A zero-knowledge circuit consists of three main components:

• Inputs: These are the values that are fed into the circuit, such as public or private variables, constants, or parameters. Inputs can be either witnesses or public inputs. Witnesses are private inputs that are known only to the prover, who generates the proof. Public inputs are public inputs that are known to both the prover and the verifier, who verifies the proof.
• Outputs: These are the values that are produced by the circuit, such as public or private variables, constants, or return values. Outputs can be either public outputs or private outputs. Public outputs are public outputs that are revealed by the proof. Private outputs are private outputs that are hidden by the proof.
• Gates: These are the basic operations that are performed by the circuit, such as arithmetic, logical, or bitwise operations. Gates can be either linear or nonlinear. Linear gates are gates that can be expressed as linear combinations of inputs and outputs, such as addition, subtraction, or multiplication by a constant. Nonlinear gates are gates that cannot be expressed as linear combinations of inputs and outputs, such as multiplication, division, or exponentiation.

Leo can generate zero-knowledge circuits from Leo code by following these steps:

• Parsing: Leo parses the Leo code and converts it into an abstract syntax tree (AST), which is a tree-like representation of the code structure and semantics.
• Type checking: Leo checks the types of the variables and expressions in the AST, and ensures that they are consistent and compatible. Leo also infers the types of the inputs and outputs of the circuit, and assigns them to witnesses, public inputs, public outputs, or private outputs.
• Circuit generation: Leo traverses the AST and translates each statement and expression into a corresponding gate or a sequence of gates. Leo also optimizes the generated gates, by eliminating redundant or unnecessary gates, and simplifying complex or expensive gates.
• Circuit verification: Leo verifies the correctness and security of the generated circuit, by checking that it satisfies certain properties, such as completeness, soundness, and zero-knowledge. Completeness means that the circuit can always produce a valid proof if the statement is true. Soundness means that the circuit can never produce a valid proof if the statement is false. Zero-knowledge means that the circuit does not reveal any information beyond the validity of the statement.

What benefits does Leo bring to developers and users?

By using Leo, developers and users can enjoy the following benefits:

• Simplicity: Leo simplifies zero-knowledge programming by abstracting low-level cryptography and making it easy to express logic in zero-knowledge. Developers can write concise and expressive code that can be compiled to zero-knowledge circuits, without requiring any cryptographic expertise or experience.

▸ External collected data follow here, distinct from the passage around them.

(* ===== verification/Bridge.v ===== *)
(** * The bridge between the application and the embedder

    Models omnios_app/lib/services/platform_bridge.dart, with the part of
    dart:convert it uses, and puts it together with the embedder's handler of
    messages: what a method of the bridge returns when the request it sends is
    answered by [platform_message_callback].  Characters are bytes of the UTF-8
    encoding. *)

From stdpp Require Import base numbers list option tactics strings.
From S2P Require Import Prelude Text Calls Embedder App.
Import Text App.
Open Scope Z_scope.

Module Bridge.

(** ** JSON *)

Definition QUOTE : Z := 34.
Definition BACKSLASH : Z := 92.
Definition COMMA : Z := 44.
Definition COLON : Z := 58.

(** The hexadecimal digit of a number below 16. *)
Definition hex_digit (n : Z) : Z := if n <? 10 then 48 + n else 87 + n.

(** A character inside a string, as [jsonEncode] writes it. *)
Definition escape (c : Z) : text :=
  if c =? QUOTE then [BACKSLASH; QUOTE]
  else if c =? BACKSLASH then [BACKSLASH; BACKSLASH]
  else if c =? 8 then [BACKSLASH; 98]
  else if c =? 9 then [BACKSLASH; 116]
  else if c =? 10 then [BACKSLASH; 110]
  else if c =? 12 then [BACKSLASH; 102]
  else if c =? 13 then [BACKSLASH; 114]
  else if c <? 32 then [BACKSLASH; 117; 48; 48; hex_digit (c / 16); hex_digit (c mod 16)]
  else [c].

Definition json_string (t : text) : text := QUOTE :: (t ≫= escape) ++ [QUOTE].

(** The values of the replies: strings and numbers that are not negative. *)
Inductive value := VStr (t : text) | VInt (n : Z).

Definition encode_value (v : value) : text :=
  match v with VStr t => json_string t | VInt n => show n end.

Definition encode_field (f : text * value) : text := json_string f.1 ++ COLON :: encode_value f.2.

Fixpoint encode_fields (fs : list (text * value)) : text :=
  match fs with
  | [] => []
  | [f] => encode_field f
  | f :: fs' => encode_field f ++ COMMA :: encode_fields fs'
  end.

Definition encode_object (fs : list (text * value)) : text := 123 :: encode_fields fs ++ [125].

(** [jsonDecode] on an object whose strings have no escapes; [None] for a text
    it refuses. *)
Fixpoint decode_string (s : text) : option (text * text) :=
  match s with
  | [] => None
  | c :: s' =>
      if c =? QUOTE then Some ([], s')
      else if (c =? BACKSLASH) || (c <? 32) then None
      else '(t, r) ← decode_string s'; Some (c :: t, r)
  end.

Definition is_digit (c : Z) : bool := (48 <=? c) && (c <=? 57).

Fixpoint decode_digits (s : text) : text * text :=
  match s with
  | c :: s' => if is_digit c then let '(d, r) := decode_digits s' in (c :: d, r) else ([], s)
  | [] => ([], [])
  end.

Definition decode_value (s : text) : option (value * text) :=
  match s with
  | c :: s' =>
      if c =? QUOTE then '(t, r) ← decode_string s'; Some (VStr t, r)
      else match decode_digits s with
           | ([], _) => None
           | (d, r) => Some (VInt (value_of d), r)
           end
  | [] => None
  end.

Fixpoint decode_fields (fuel : nat) (s : text) : option (list (text * value)) :=
  match fuel, s with
  | S fuel', q :: s' =>
      if negb (q =? QUOTE) then None else
      '(k, r) ← decode_string s';
      match r with
      | c :: r' =>
          if negb (c =? COLON) then None else
          '(v, r) ← decode_value r';
          match r with
          | [125] => Some [(k, v)]
          | c :: r' => if c =? COMMA then fs ← decode_fields fuel' r'; Some ((k, v) :: fs) else None
          | [] => None
          end
      | [] => None
      end
  | _, _ => None
  end.

Definition decode_object (s : text) : option (list (text * value)) :=
  match s with
  | [123; 125] => Some []
  | 123 :: s' => decode_fields (length s') s'
  | _ => None
  end.

(** ** The bridge *)

(** The message of a request; [args] is the encoding of the argument. *)
Definition encode_request (method : text) (args : option text) : text :=
  match args with
  | None => 123 :: json_string (chars "method") ++ COLON :: json_string method ++ [125]
  | Some a => 123 :: json_string (chars "method") ++ COLON :: json_string method ++
                COMMA :: json_string (chars "args") ++ COLON :: a ++ [125]
  end.

(** What an expression of type [A?] gives: a value, null, or a failed cast. *)
Inductive dart (A : Type) := Value (a : A) | Null | TypeError.
Arguments Value {A}.
Arguments Null {A}.
Arguments TypeError {A}.

(** [as String?] and [as int?] of an entry of a map. *)
Definition as_string (v : option value) : dart text :=
  match v with Some (VStr t) => Value t | None => Null | Some _ => TypeError end.

Definition as_int (v : option value) : dart Z :=
  match v with Some (VInt n) => Value n | None => Null | Some _ => TypeError end.

Section bridge.
(** The channel: the reply to a message, empty for none. *)
Variable channel : text -> text.

(** A reply that cannot be decoded is an exception, which [send] turns into
    null. *)
Definition send (method : text) (args : option text) : option (list (text * value)) :=
  decode_object (channel (encode_request method args)).

Definition getSystemInfo : option (list (text * value)) := send (chars "getSystemInfo") None.

Definition getDeviceName : dart text :=
  match send (chars "getDeviceName") None with
  | None => Null
  | Some r => as_string (assoc (chars "name") r)
  end.

Definition requestCapability (capability : text) : dart Z :=
  match send (chars "requestCapability") (Some (json_string capability)) with
  | None => Null
  | Some r => as_int (assoc (chars "tokenId") r)
  end.

End bridge.

(** The message [sendNotification] sends; its reply is not looked at. *)
Definition sendNotification (notification : list (text * value)) : text :=
  encode_request (chars "sendNotification") (Some (encode_object notification)).

(** ** Decoding an encoding *)

(** Strings without characters that need an escape. *)
Definition plain (t : text) : Prop := Forall (fun c => 32 <= c /\ c <> QUOTE /\ c <> BACKSLASH) t.

Definition field_ok (f : text * value) : Prop :=
  plain f.1 /\ match f.2 with VStr t => plain t | VInt n => 0 <= n < 2 ^ 64 end.

Ltac plain_text := unfold plain; apply (bool_decide_unpack _); vm_compute.

Lemma escape_plain t : plain t -> t ≫= escape = t.
Proof.
  induction 1 as [|c t (H1 & H2 & H3) Ht IH]; [done|]. cbn. rewrite IH. unfold escape.
  repeat rewrite (proj2 (Z.eqb_neq c _)) by (unfold QUOTE, BACKSLASH in *; lia).
  by rewrite (proj2 (Z.ltb_ge c 32)) by lia.
Qed.

Lemma decode_string_plain t r : plain t -> decode_string (t ++ QUOTE :: r) = Some (t, r).
Proof.
  induction 1 as [|c t (H1 & H2 & H3) Ht IH]; [done|]. cbn [app decode_string].
  rewrite !(proj2 (Z.eqb_neq c _)), (proj2 (Z.ltb_ge c 32)) by done. by rewrite IH.
Qed.

Lemma decode_digits_app d c r : Forall digit d -> is_digit c = false -> decode_digits (d ++ c :: r) = (d, c :: r).
Proof.
  intros Hd Hc. induction Hd as [|x d Hx Hd IH]; cbn [app decode_digits]; [by rewrite Hc|].
  unfold digit in Hx. unfold is_digit at 1. rewrite !(proj2 (Z.leb_le _ _)) by lia. cbn. by rewrite IH.
Qed.

Lemma dec_nonempty n : exists c d, dec n = c :: d.
Proof.
  assert (forall fuel m acc, (acc <> [] \/ fuel <> O) -> dec_loop fuel m acc <> []) as H.
  { induction fuel as [|fuel IH]; intros m acc Ha; [by destruct Ha|]. cbn [dec_loop].
    destruct (m <? 10); [done|]. apply IH. by left. }
  destruct (dec n) as [|c d] eqn:E; [|by exists c, d]. exfalso. by apply (H 20%nat n []); [right|].
Qed.

(** A value is followed by a comma or a closing brace. *)
Lemma decode_value_encode v c r :
  match v with VStr t => plain t | VInt n => 0 <= n < 2 ^ 64 end -> c = COMMA \/ c = 125 ->
  decode_value (encode_value v ++ c :: r) = Some (v, c :: r).
Proof.
  intros Hv Hc. destruct v as [t|n]; cbn [encode_value].
  - unfold json_string. cbn [app decode_value]. rewrite Z.eqb_refl, escape_plain, <-app_assoc by done.
    cbn [app]. by rewrite decode_string_plain.
  - destruct (dec_value n Hv) as [Hd Hn]. unfold show. rewrite (proj2 (Z.ltb_ge n 0)) by lia.
    destruct (dec_nonempty n) as (x & d & E).
    assert (decode_digits (dec n ++ c :: r) = (dec n, c :: r)) as Edig by (apply decode_digits_app; [done|by destruct Hc; subst]).
    rewrite E in *. cbn [app] in *. unfold decode_value. rewrite Edig.
    assert (digit x) as Hx by (by inversion Hd). unfold digit in Hx.
    rewrite (proj2 (Z.eqb_neq x QUOTE)) by (unfold QUOTE; lia). by rewrite Hn.
Qed.

Lemma encode_field_app f r :
  field_ok f -> encode_field f ++ r = QUOTE :: f.1 ++ QUOTE :: COLON :: encode_value f.2 ++ r.
Proof.
  intros [Hk _]. unfold encode_field, json_string. rewrite escape_plain by done. cbn. f_equal.
  by rewrite <-!app_assoc.
Qed.

Lemma decode_fields_encode fs : fs <> [] -> Forall field_ok fs -> forall fuel,
  (length fs <= fuel)%nat -> decode_fields fuel (encode_fields fs ++ [125]) = Some fs.
Proof.
  intros Hne Hf. induction Hf as [|f fs Hok Hfs IH]; [done|]. intros fuel Hl. clear Hne.
  destruct fuel as [|fuel]; [simpl in Hl; lia|]. destruct fs as [|g fs].
  - cbn [encode_fields]. rewrite encode_field_app by done. cbn [decode_fields]. rewrite Z.eqb_refl. cbn [negb].
    destruct f as [k v], Hok as [Hk Hv]. cbn [fst snd] in *. rewrite decode_string_plain by done.
    cbn. rewrite decode_value_encode; [done|done|by right].
  - change (encode_fields (f :: g :: fs)) with (encode_field f ++ COMMA :: encode_fields (g :: fs)).
    rewrite <-app_assoc, encode_field_app by done. cbn [decode_fields]. rewrite Z.eqb_refl. cbn [negb].
    destruct f as [k v], Hok as [Hk Hv]. cbn [fst snd] in *. rewrite decode_string_plain by done.
    cbn -[encode_fields]. rewrite decode_value_encode; [|done|by left]. cbn -[encode_fields].
    rewrite IH by (done || simpl in *; lia). done.
Qed.

Lemma encode_fields_length fs : (length fs <= length (encode_fields fs))%nat.
Proof.
  induction fs as [|f fs IH]; [done|]. destruct fs as [|g fs].
  - simpl. lia.
  - change (encode_fields (f :: g :: fs)) with (encode_field f ++ COMMA :: encode_fields (g :: fs)).
    rewrite length_app. cbn [length] in *. lia.
Qed.

Lemma decode_object_fields f s : decode_object (123 :: encode_field f ++ s) =
  decode_fields (length (encode_field f ++ s)) (encode_field f ++ s).
Proof. reflexivity. Qed.

(** Decoding the encoding of an object gives its fields back. *)
Lemma decode_encode_object fs : Forall field_ok fs -> decode_object (encode_object fs) = Some fs.
Proof.
  intros Hf. destruct fs as [|f fs]; [done|]. unfold encode_object.
  assert (exists s, encode_fields (f :: fs) = encode_field f ++ s) as [s Es].
  { destruct fs as [|g fs]; [exists []; by rewrite app_nil_r|by eexists]. }
  pose proof (encode_fields_length (f :: fs)) as Hl. rewrite Es, <-app_assoc, decode_object_fields, app_assoc, <-Es.
  apply decode_fields_encode; [done|done|]. rewrite length_app. lia.
Qed.

(** ** The bridge and the embedder *)

(** The text [platform_message_callback] answers with on the channel of the
    bridge at time [now]. *)
Definition embedder (now : Z) (req : text) : text :=
  match made (Embedder.platform_message_callback (W := list Z) now (chars "omnios/system") req (mk_session [] [])).2 with
  | [(Embedder.SendResponse t, _)] => t
  | _ => []
  end.

(** Whatever the argument is, the embedder finds the method of a request. *)
Lemma request_method method args :
  plain method -> (length method < 63)%nat -> Embedder.extract_method (encode_request method args) = method.
Proof.
  intros Hm Hl. set (after := match args with None => [125] | Some a =>
    COMMA :: json_string (chars "args") ++ COLON :: a ++ [125] end).
  replace (encode_request method args) with (Embedder.request [123] [] [] method after).
  - apply Embedder.extract_request; [by apply (bool_decide_unpack _)|apply not_elem_of_nil|apply not_elem_of_nil| |done].
    intros Hin. unfold plain in Hm. rewrite Forall_forall in Hm. by apply Hm in Hin as (_ & Hq & _).
  - unfold Embedder.request, encode_request, json_string, after. rewrite (escape_plain method) by done.
    destruct args; cbn; by rewrite <-?app_assoc.
Qed.

Lemma embedder_answers now method args :
  plain method -> (length method < 63)%nat ->
  embedder now (encode_request method args) = Embedder.respond now method.
Proof.
  intros Hm Hl. unfold embedder, Embedder.platform_message_callback. rewrite bool_decide_eq_true_2 by done.
  rewrite request_method by done. cbn. apply take_ge, Embedder.respond_fits.
Qed.

(** The replies of the embedder are encodings of objects. *)
Lemma respond_system_info now : 0 <= now ->
  Embedder.respond now (chars "getSystemInfo") =
  encode_object [(chars "uptime", VInt now); (chars "apps", VInt 5); (chars "memory", VStr (chars "128M"))].
Proof.
  intros Hn. unfold Embedder.respond. rewrite bool_decide_eq_true_2 by done.
  unfold encode_object. cbn [encode_fields]. unfold encode_field at 1. cbn [fst snd encode_value]. unfold show at 1.
  rewrite (proj2 (Z.ltb_ge now 0)) by done. cbn. by rewrite <-app_assoc.
Qed.

Lemma send_embedder now method args fs :
  plain method -> (length method < 63)%nat -> Forall field_ok fs -> Embedder.respond now method = encode_object fs ->
  send (embedder now) method args = Some fs.
Proof.
  intros Hm Hl Hf E. unfold send. rewrite embedder_answers, E by done. by apply decode_encode_object.
Qed.

(** The methods the embedder knows. *)
Definition methods : list text :=
  chars <$> ["getSystemInfo"; "getDeviceName"; "requestCapability"; "sendNotification"; "setClipboard"; "getClipboard"]%string.

Lemma respond_unknown now method : method ∉ methods ->
  Embedder.respond now method = encode_object [(chars "error", VStr (chars "unknown"))].
Proof.
  intros H. unfold methods in H. cbn [fmap list_fmap] in H. rewrite !not_elem_of_cons in H. destruct_and! H.
  unfold Embedder.respond. by rewrite !bool_decide_eq_false_2 by done.
Qed.

(** C29: The application's bridge and the embedder work together: the device name
    comes back as the string "OmniOS", a capability request as the token number,
    the system information as a map with the embedder's time, whatever the
    arguments are, and a method the embedder does not know as its error. *)
Theorem bridge_round_trip now (Hnow : 0 <= now < 2 ^ 63) :
  getDeviceName (embedder now) = Value (chars "OmniOS") /\
  (forall cap, requestCapability (embedder now) cap = Value 42) /\
  getSystemInfo (embedder now) =
    Some [(chars "uptime", VInt now); (chars "apps", VInt 5); (chars "memory", VStr (chars "128M"))] /\
  (forall method args, plain method -> (length method < 63)%nat -> method ∉ methods ->
     send (embedder now) method args = Some [(chars "error", VStr (chars "unknown"))]).
Proof.
  split_and!.
  - unfold getDeviceName.
    rewrite (send_embedder now _ _ [(chars "name", VStr (chars "OmniOS"))]); [done|by plain_text|simpl; lia| |done].
    repeat constructor; by plain_text.
  - intros cap. unfold requestCapability.
    rewrite (send_embedder now _ _ [(chars "tokenId", VInt 42)]); [done|by plain_text|simpl; lia| |done].
    repeat constructor; by plain_text.
  - unfold getSystemInfo. apply send_embedder; [by plain_text|simpl; lia| |apply respond_system_info; lia].
    repeat constructor; cbn [fst snd]; first [lia|by plain_text].
  - intros method args Hm Hl Hun. apply send_embedder; [done|done| |by apply respond_unknown].
    repeat constructor; by plain_text.
Qed.

Lemma bridge_round_trip_witness :
  getDeviceName (embedder 1000) = Value (chars "OmniOS") /\
  requestCapability (embedder 1000) (chars "camera") = Value 42 /\
  send (embedder 1000) (chars "openDoor") None = Some [(chars "error", VStr (chars "unknown"))].
Proof.
  destruct (bridge_round_trip 1000 ltac:(lia)) as (H1 & H2 & _ & H4). split; [exact H1|]. split; [exact (H2 _)|].
  apply (H4 (chars "openDoor") None); [by plain_text|simpl; lia|]. by apply (bool_decide_unpack _).
Defined.

End Bridge.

Users can interact with private applications that are powered by zero-knowledge proofs, without requiring any technical knowledge or trust.
• Performance: Leo improves the performance of zero-knowledge applications by generating efficient and secure zero-knowledge circuits, without requiring any manual optimization or verification. Developers can rely on Leo to optimize and verify the generated circuits, ensuring that they are correct, efficient, and secure. Users can benefit from faster and cheaper zero-knowledge proofs, without sacrificing privacy or security.
• Security: Leo enhances the security of zero-knowledge applications by implementing a “private by default” safety model, without requiring any explicit encryption or hiding. Developers can use private types to declare private variables and functions, which are encrypted and hidden from the public by default. Users can trust that their sensitive data and logic are always protected by zero-knowledge proofs, without requiring any third-party verification or audit.

Conclusion

Leo is a new programming language for private applications on Aleo. It is a functional, statically typed language that abstracts low-level cryptography and makes it easy to express logic in zero-knowledge. Leo offers developers a high-level, blockchain-native syntax, robust error handling, and a “private by default” safety model, combining performance, reliability, and security in blockchain development.